What to do:
Copy each line from the records below in which the word "intros" is found.
· · ·
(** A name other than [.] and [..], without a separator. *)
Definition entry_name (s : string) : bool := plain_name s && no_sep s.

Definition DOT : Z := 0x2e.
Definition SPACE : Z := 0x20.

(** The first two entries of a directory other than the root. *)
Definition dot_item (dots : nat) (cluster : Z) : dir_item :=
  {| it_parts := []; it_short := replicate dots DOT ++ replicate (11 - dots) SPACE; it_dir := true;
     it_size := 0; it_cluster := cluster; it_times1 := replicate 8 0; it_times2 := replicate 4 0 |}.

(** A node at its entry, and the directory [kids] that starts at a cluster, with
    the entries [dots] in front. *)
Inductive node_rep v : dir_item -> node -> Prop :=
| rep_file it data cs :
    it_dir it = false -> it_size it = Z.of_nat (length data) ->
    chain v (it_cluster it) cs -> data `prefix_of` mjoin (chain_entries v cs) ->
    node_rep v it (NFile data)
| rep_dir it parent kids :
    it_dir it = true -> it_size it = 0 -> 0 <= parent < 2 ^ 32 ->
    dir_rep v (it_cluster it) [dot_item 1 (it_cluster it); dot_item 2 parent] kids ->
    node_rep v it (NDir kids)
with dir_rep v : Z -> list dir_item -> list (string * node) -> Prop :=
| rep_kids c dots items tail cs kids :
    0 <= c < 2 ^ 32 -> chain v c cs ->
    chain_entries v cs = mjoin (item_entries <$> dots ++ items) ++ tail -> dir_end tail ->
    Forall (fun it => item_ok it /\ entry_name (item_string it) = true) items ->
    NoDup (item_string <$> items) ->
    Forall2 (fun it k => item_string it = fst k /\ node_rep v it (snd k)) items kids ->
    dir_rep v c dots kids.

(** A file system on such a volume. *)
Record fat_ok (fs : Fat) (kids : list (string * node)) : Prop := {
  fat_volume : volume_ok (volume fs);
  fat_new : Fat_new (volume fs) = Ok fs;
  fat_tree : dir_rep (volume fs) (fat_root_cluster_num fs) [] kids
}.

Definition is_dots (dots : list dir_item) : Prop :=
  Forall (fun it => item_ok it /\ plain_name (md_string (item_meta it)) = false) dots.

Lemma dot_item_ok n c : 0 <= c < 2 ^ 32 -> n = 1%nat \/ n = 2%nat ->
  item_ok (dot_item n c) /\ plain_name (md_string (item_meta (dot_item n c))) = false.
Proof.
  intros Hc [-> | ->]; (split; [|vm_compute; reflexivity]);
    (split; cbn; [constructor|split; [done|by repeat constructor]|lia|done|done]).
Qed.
· · ·
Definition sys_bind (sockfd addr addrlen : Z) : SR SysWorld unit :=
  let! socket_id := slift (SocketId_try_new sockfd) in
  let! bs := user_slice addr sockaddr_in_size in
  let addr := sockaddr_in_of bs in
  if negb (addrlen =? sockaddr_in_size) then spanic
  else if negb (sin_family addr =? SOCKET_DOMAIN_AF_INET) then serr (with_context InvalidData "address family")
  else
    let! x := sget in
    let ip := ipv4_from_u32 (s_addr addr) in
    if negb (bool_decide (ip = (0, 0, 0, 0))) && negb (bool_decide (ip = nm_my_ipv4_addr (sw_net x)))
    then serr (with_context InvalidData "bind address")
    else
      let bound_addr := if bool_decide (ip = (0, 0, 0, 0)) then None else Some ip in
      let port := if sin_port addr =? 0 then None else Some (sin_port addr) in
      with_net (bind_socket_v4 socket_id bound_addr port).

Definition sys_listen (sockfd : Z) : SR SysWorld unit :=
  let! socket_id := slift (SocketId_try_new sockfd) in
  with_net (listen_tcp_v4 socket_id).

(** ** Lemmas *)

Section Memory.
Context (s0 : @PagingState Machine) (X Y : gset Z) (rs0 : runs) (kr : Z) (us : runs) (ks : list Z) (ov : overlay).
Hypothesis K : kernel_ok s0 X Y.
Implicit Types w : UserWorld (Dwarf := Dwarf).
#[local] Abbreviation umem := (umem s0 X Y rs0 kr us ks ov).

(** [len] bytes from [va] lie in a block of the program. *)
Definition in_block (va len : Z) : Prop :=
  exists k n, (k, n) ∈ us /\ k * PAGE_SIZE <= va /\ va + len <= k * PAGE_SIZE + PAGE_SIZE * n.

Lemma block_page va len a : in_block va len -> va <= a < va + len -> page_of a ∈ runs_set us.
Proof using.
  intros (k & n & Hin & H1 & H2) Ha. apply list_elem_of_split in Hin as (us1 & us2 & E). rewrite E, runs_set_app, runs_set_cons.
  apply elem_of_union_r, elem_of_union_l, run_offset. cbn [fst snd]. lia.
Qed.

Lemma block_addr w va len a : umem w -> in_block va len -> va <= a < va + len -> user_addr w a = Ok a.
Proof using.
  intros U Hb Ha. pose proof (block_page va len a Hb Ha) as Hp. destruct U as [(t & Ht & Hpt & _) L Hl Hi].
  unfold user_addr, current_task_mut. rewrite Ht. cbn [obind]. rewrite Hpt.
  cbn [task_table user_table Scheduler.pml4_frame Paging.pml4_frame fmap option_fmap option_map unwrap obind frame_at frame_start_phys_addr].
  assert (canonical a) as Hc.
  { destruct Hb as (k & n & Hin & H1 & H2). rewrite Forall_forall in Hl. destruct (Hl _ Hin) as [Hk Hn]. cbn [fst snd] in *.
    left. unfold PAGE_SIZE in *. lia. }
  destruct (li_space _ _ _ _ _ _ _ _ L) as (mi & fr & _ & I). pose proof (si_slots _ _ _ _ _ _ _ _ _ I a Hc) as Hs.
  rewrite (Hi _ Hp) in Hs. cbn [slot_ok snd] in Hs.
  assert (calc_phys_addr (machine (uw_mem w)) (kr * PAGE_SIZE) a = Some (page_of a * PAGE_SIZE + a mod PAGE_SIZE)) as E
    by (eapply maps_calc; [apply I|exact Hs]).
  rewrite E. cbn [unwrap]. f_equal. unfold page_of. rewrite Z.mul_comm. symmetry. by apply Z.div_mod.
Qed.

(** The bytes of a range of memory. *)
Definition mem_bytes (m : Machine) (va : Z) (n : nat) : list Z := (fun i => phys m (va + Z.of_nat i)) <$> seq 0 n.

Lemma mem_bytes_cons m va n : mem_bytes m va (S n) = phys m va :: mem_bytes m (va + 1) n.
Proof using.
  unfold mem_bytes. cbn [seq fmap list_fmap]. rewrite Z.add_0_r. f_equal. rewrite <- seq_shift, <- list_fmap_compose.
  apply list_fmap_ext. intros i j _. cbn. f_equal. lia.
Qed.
· · ·
Solved problem:
  intros Hc [-> | ->]; (split; [|vm_compute; reflexivity]);
  intros (k & n & Hin & H1 & H2) Ha. apply list_elem_of_split in Hin as (us1 & us2 & E). rewrite E, runs_set_app, runs_set_cons.
  intros U Hb Ha. pose proof (block_page va len a Hb Ha) as Hp. destruct U as [(t & Ht & Hpt & _) L Hl Hi].
  apply list_fmap_ext. intros i j _. cbn. f_equal. lia.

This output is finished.